I entered the huge hall which was nicely decorated with plants and flowers with a beautiful table set for the Chief Guest and his visitors and the officials. There were hundreds of chairs which were arranged in rows.

There were a few people sitting doing nothing, I joined them and started talking. At about 7.15pm, the captain of the scouts arrived in his full official dress with several badges. He checked the table, glared at the decorated walls, and talked to the volunteers who were around. As he was on the verge of leaving the hall, he saw me sitting in the 2nd row of seats with some other people.

He was surprised to see me sitting inside the hall, when he was arranging his troop to welcome me outside. He rushed up to me, greeted me with a scout salute and asked about my arrival. How had it happened that nobody amongst all the scouts and guides waiting outside had recognised me? He had not been told about my arrival and apologised for this.

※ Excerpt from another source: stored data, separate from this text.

(** A transfer is replayed identically: however often the keyed request
    of one attempt is built, and whatever happened in between, it names the
    same host, state root, idempotency key, fingerprint, payload, intent,
    runtime pin and authority. *)
Theorem transfer_request_stable y y' id r r' q q' :
  sys_reachable y → rtc step y y' → get y.(st) id = Ok r → get y'.(st) id = Ok r' →
  length r'.(attempts) = length r.(attempts) →
  transfer_request y.(st) r = Ok q → transfer_request y'.(st) r' = Ok q' → q' = q.
Proof using Hok.
  intros Hy Hsteps Hg Hg' Hlen Hq Hq'.
  apply (steps_sound _ _ initial_wf) in Hy as [Hy _].
  destruct (steps_sound _ _ Hy Hsteps) as [_ Hadv].
  destruct (Hadv _ _ Hg) as (r1 & Hg1 & Hev & _). rewrite Hg' in Hg1. simplify_eq.
  apply transfer_request_fields in Hq as (a & Ha & _ & Hs & ? & ? & ? & ? & ? & ? & ? & ? & ? & ? & ?).
  apply transfer_request_fields in Hq' as (b & Hb & _ & _ & ? & ? & ? & ? & ? & ? & ? & ? & ? & ? & ?).
  pose proof (current_evolves _ _ _ _ (ev_history _ _ Hev) Hlen Ha Hb) as Hab.
  destruct Hev as [Hid _ Hint _ _ _ _ _ _]. destruct (ae_pins _ _ Hab) as (_&?&?&_&_&_&?&_&_&?).
  assert (phase a = TRANSFERRING) as Hph.
  { destruct (get_ok _ _ _ Hg) as (Hw & _). apply record_wf_consistent in Hw.
    destruct (live_attempt r Hw) as (a' & Ha' & ? & _); [set_solver|]. congruence. }
  destruct (ae_begun _ _ Hab) as (_ & ? & _); [congruence|].
  destruct q, q'. simpl in *. f_equal; congruence.
Qed.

He quickly took me outside by the back door and asked me to wait his call. He went to the group of scouts and girl guides and told them of my arrival and alerted them to be ready to give me their prepared welcome with the scout salute.

I had to pass down the line of the scouts and girl guides, nearly 200 in number, who all saluted me as I entered the hall.  There were guides with a special bouquet and the head guide with a very heavy garland of flowers ready to present them to me. Everybody stood up as I entered and the National Anthem was sung before the program started.

Everybody was surprised to see me as the guest of honour, an Asian with a Kaunda suit who arrived alone in a pick-up. Everybody was expecting the Chief Guest Dr.H.V.Kerai to come in a luxurious car driven by a driver and accompanied by a number of cars full of his friends. The Chief Guest was supposed to be in a suit and tie, according to them.

When I stood up and opened the function with a few words, no-one seemed to be interested. There was no silence in the overcrowded hall where almost all the people were very much surprised to see me as the Chief Guest. The Captain managed to maintain silence and I started talking to the crowed very sweetly with my usual alluring opening speech. There was a pin drop silence in the hall and I continued with my duty as the Chief Guest.                                                                   When I left the hall at the end of the function, there was a big crowd around to bid me farewell including scouts and guides who were very eager to shake my hand.

It was not what they expected of the guest of honour, a doctor and an Asian in so simple dress, with a pick up and no one to escort him. It was strange, that that was Dr. Kerai, the general public was crazy about. This was the man whom the general public respected as a real man of the people and crowded to listen to his words. The needy and poor citizens of Kenya longed to see him in person and funds flooded in wherever he went for fundraising functions.

Clothes and luxury do not make people likable and popular but a person makes simplicity likable.